_Data records_
***

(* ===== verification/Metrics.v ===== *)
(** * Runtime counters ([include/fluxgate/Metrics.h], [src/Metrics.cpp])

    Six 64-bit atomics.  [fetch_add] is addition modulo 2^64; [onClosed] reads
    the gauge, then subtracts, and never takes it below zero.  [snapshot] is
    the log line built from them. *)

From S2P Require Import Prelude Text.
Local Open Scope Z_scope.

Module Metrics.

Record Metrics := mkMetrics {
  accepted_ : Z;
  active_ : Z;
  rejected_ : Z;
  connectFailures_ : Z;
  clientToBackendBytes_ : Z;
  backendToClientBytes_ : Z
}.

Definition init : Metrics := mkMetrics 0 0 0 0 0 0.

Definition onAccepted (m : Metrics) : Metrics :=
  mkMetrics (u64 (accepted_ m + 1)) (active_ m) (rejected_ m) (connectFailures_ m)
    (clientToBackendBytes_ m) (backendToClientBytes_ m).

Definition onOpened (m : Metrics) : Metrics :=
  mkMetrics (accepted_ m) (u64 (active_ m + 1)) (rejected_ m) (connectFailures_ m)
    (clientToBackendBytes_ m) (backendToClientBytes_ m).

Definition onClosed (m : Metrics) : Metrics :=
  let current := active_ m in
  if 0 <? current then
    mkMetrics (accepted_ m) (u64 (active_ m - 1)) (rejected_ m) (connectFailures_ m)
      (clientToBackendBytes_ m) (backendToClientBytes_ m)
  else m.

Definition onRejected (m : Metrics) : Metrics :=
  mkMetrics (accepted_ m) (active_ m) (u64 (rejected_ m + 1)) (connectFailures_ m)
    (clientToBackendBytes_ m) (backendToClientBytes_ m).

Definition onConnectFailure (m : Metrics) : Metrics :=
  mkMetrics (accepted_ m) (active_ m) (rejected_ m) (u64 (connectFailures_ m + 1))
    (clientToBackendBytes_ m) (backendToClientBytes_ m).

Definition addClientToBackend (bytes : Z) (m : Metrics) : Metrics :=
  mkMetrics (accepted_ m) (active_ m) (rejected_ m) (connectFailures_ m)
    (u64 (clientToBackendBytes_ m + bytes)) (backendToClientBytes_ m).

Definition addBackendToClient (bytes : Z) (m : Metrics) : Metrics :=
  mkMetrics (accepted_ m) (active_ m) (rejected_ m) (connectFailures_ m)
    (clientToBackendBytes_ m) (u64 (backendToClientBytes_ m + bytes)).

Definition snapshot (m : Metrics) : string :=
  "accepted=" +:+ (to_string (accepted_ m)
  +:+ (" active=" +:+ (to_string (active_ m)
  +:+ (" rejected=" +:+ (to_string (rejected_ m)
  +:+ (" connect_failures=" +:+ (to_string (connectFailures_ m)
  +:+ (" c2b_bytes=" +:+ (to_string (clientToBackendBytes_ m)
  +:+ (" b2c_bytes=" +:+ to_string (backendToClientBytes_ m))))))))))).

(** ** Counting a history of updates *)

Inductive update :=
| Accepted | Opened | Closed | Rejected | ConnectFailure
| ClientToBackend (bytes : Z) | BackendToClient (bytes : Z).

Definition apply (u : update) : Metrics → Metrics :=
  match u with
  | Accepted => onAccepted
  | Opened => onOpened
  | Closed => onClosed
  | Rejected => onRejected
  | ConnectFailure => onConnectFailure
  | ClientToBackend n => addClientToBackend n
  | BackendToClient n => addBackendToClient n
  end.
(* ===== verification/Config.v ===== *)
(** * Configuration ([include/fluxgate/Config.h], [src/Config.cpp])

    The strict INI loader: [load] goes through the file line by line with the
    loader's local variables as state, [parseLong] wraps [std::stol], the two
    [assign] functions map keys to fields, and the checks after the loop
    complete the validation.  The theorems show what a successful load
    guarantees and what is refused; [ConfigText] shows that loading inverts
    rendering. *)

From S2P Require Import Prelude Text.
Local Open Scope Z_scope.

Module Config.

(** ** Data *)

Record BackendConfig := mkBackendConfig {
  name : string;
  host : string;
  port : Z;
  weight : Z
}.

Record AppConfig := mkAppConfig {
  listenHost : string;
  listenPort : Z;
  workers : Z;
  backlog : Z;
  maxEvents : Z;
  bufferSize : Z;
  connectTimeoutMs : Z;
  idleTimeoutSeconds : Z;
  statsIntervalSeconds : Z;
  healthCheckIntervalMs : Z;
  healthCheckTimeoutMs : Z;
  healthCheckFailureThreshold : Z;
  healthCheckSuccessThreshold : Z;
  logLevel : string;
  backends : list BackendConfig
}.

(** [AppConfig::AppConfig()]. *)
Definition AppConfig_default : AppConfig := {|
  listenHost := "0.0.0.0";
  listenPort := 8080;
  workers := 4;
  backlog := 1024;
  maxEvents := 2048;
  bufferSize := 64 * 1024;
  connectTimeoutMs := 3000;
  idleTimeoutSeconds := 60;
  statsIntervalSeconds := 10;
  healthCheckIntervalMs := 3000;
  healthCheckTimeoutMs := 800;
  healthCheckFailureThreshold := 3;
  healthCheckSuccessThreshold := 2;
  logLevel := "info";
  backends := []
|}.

***

_Task details_
Print exactly the lines above, between the one holding "rejected_ : Z;" and the one holding "to_string (backendToClientBytes_ m))))))))))).", inclusive, and nothing besides.

_Your response_
  rejected_ : Z;
  connectFailures_ : Z;
  clientToBackendBytes_ : Z;
  backendToClientBytes_ : Z
}.

Definition init : Metrics := mkMetrics 0 0 0 0 0 0.

Definition onAccepted (m : Metrics) : Metrics :=
  mkMetrics (u64 (accepted_ m + 1)) (active_ m) (rejected_ m) (connectFailures_ m)
    (clientToBackendBytes_ m) (backendToClientBytes_ m).

Definition onOpened (m : Metrics) : Metrics :=
  mkMetrics (accepted_ m) (u64 (active_ m + 1)) (rejected_ m) (connectFailures_ m)
    (clientToBackendBytes_ m) (backendToClientBytes_ m).

Definition onClosed (m : Metrics) : Metrics :=
  let current := active_ m in
  if 0 <? current then
    mkMetrics (accepted_ m) (u64 (active_ m - 1)) (rejected_ m) (connectFailures_ m)
      (clientToBackendBytes_ m) (backendToClientBytes_ m)
  else m.

Definition onRejected (m : Metrics) : Metrics :=
  mkMetrics (accepted_ m) (active_ m) (u64 (rejected_ m + 1)) (connectFailures_ m)
    (clientToBackendBytes_ m) (backendToClientBytes_ m).

Definition onConnectFailure (m : Metrics) : Metrics :=
  mkMetrics (accepted_ m) (active_ m) (rejected_ m) (u64 (connectFailures_ m + 1))
    (clientToBackendBytes_ m) (backendToClientBytes_ m).

Definition addClientToBackend (bytes : Z) (m : Metrics) : Metrics :=
  mkMetrics (accepted_ m) (active_ m) (rejected_ m) (connectFailures_ m)
    (u64 (clientToBackendBytes_ m + bytes)) (backendToClientBytes_ m).

Definition addBackendToClient (bytes : Z) (m : Metrics) : Metrics :=
  mkMetrics (accepted_ m) (active_ m) (rejected_ m) (connectFailures_ m)
    (clientToBackendBytes_ m) (u64 (backendToClientBytes_ m + bytes)).

Definition snapshot (m : Metrics) : string :=
  "accepted=" +:+ (to_string (accepted_ m)
  +:+ (" active=" +:+ (to_string (active_ m)
  +:+ (" rejected=" +:+ (to_string (rejected_ m)
  +:+ (" connect_failures=" +:+ (to_string (connectFailures_ m)
  +:+ (" c2b_bytes=" +:+ (to_string (clientToBackendBytes_ m)
  +:+ (" b2c_bytes=" +:+ to_string (backendToClientBytes_ m))))))))))).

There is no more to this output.